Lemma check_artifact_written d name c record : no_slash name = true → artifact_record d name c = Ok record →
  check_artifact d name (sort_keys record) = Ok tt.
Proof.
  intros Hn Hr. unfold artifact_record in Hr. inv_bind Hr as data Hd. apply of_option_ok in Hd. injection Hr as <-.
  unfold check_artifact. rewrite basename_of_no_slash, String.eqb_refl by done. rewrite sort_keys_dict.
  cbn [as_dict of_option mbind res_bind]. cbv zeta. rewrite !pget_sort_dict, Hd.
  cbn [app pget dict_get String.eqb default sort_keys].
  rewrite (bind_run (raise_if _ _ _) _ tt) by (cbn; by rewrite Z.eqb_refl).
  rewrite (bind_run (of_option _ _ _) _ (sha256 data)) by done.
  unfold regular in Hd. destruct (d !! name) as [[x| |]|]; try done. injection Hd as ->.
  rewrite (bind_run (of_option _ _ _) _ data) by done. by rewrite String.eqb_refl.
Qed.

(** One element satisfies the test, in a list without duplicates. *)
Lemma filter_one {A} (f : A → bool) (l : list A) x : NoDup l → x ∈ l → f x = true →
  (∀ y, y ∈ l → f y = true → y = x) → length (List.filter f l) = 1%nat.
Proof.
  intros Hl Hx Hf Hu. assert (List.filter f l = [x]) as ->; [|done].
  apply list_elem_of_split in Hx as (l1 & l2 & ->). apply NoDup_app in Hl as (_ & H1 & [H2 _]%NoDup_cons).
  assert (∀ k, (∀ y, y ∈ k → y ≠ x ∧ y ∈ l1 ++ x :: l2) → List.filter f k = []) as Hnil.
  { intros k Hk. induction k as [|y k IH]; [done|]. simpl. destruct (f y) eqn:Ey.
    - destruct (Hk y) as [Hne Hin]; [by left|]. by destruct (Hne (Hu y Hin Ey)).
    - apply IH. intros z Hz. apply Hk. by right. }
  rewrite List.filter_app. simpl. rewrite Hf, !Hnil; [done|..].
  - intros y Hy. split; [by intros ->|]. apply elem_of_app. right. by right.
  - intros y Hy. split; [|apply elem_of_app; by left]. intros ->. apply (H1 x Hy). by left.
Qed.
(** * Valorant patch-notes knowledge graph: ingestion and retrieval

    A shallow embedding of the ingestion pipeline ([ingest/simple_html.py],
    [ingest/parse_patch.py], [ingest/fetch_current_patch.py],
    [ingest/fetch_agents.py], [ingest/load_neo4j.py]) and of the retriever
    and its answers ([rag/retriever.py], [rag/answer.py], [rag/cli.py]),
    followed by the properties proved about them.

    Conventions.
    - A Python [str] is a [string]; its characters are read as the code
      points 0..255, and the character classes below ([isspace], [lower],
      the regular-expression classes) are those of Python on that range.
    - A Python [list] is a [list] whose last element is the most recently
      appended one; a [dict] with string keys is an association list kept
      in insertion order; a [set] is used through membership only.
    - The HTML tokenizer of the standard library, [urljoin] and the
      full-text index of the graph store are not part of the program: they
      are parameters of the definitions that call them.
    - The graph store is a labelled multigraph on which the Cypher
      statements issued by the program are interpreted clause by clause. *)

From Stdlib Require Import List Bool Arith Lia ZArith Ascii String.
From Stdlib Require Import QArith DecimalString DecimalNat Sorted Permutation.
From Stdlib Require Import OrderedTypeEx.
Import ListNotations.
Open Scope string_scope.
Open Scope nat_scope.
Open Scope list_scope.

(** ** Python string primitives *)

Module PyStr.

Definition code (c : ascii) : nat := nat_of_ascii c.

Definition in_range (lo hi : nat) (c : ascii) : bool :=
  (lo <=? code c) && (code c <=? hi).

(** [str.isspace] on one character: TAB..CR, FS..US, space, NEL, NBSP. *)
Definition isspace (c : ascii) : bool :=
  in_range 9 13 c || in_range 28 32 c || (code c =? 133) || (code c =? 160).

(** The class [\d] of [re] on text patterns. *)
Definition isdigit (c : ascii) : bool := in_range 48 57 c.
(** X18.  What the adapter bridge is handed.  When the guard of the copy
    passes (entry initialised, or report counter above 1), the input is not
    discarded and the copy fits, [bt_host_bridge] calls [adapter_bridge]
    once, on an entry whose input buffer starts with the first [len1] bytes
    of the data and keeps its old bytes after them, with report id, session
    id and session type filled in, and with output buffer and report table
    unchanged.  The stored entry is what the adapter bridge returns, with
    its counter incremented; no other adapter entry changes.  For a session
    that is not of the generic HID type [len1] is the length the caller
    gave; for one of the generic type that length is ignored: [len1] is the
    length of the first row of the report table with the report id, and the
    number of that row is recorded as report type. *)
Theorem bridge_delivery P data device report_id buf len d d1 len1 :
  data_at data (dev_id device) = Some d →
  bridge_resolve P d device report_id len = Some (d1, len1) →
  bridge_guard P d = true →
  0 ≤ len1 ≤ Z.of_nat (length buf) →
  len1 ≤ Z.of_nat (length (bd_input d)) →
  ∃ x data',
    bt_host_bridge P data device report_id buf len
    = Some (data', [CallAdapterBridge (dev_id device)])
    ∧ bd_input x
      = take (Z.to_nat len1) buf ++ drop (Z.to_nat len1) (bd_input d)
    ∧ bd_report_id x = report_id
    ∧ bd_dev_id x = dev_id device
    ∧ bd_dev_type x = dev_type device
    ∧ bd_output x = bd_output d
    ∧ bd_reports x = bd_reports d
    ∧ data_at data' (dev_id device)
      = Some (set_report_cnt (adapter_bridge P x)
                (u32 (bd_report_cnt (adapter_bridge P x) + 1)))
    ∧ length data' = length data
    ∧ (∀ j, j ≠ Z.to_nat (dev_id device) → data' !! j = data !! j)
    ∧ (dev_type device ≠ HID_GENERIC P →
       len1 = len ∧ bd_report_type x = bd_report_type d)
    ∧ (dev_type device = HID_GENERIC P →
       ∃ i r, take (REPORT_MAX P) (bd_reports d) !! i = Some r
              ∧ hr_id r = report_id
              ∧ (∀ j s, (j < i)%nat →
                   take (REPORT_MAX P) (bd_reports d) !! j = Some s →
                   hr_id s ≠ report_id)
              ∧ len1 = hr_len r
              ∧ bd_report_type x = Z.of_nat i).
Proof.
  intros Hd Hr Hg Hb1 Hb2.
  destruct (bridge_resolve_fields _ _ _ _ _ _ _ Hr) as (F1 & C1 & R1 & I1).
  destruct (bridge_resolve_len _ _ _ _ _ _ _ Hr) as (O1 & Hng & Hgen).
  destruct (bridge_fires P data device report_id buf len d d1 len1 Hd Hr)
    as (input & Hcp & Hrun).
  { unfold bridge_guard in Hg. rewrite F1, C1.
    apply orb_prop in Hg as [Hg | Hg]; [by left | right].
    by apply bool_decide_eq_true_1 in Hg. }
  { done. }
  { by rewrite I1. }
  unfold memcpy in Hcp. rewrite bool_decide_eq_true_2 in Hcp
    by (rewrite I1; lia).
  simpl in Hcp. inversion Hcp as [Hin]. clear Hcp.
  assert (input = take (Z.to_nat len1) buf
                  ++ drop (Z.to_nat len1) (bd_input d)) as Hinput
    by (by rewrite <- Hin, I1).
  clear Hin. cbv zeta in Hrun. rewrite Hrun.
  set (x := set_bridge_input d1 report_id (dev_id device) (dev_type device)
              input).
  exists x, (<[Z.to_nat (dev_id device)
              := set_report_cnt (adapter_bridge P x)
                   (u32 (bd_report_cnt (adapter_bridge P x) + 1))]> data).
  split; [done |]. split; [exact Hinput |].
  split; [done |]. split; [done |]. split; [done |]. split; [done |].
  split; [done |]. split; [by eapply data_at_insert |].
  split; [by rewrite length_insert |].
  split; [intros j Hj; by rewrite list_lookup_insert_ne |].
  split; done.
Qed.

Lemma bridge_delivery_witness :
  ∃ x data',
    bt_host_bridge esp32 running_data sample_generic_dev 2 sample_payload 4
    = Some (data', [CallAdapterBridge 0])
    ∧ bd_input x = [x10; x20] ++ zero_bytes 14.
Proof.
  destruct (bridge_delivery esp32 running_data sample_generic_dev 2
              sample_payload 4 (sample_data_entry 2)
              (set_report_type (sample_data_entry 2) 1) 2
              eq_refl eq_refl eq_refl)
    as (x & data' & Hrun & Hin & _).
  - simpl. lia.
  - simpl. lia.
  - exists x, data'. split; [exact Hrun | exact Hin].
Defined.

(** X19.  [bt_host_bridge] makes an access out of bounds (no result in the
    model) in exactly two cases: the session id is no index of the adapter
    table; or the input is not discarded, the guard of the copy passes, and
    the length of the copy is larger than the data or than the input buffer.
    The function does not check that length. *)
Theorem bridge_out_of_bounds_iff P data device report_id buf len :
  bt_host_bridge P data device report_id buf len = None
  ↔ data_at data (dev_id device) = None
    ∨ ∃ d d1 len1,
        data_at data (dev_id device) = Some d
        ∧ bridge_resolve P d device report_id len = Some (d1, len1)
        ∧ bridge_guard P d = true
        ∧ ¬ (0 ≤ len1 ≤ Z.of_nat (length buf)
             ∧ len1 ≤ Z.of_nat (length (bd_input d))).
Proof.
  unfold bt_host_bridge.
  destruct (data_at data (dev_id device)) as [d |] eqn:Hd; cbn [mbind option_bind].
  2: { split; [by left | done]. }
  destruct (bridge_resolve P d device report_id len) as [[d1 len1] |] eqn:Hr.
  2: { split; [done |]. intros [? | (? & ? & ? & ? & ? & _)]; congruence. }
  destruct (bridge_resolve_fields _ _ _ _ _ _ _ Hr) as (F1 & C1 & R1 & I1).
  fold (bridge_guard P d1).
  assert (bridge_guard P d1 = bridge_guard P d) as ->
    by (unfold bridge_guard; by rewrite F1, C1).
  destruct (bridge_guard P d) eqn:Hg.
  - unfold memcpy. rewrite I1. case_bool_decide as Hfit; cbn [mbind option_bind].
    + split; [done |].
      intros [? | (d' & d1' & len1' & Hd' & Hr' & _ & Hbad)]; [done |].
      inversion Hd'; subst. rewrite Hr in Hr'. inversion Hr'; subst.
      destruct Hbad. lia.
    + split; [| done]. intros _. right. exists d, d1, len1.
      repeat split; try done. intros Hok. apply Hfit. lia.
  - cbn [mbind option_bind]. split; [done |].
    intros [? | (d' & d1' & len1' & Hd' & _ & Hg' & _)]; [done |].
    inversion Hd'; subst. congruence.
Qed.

EXERCISE PROMPT:
Looking at the records above, return exactly the lines from the line with "rewrite (bind_run (of_option _ _ _) _ (sha256" to the line with "apply list_elem_of_split in", both ends included.

TASK RESULT:
  rewrite (bind_run (of_option _ _ _) _ (sha256 data)) by done.
  unfold regular in Hd. destruct (d !! name) as [[x| |]|]; try done. injection Hd as ->.
  rewrite (bind_run (of_option _ _ _) _ data) by done. by rewrite String.eqb_refl.
Qed.

(** One element satisfies the test, in a list without duplicates. *)
Lemma filter_one {A} (f : A → bool) (l : list A) x : NoDup l → x ∈ l → f x = true →
  (∀ y, y ∈ l → f y = true → y = x) → length (List.filter f l) = 1%nat.
Proof.
  intros Hl Hx Hf Hu. assert (List.filter f l = [x]) as ->; [|done].
  apply list_elem_of_split in Hx as (l1 & l2 & ->). apply NoDup_app in Hl as (_ & H1 & [H2 _]%NoDup_cons).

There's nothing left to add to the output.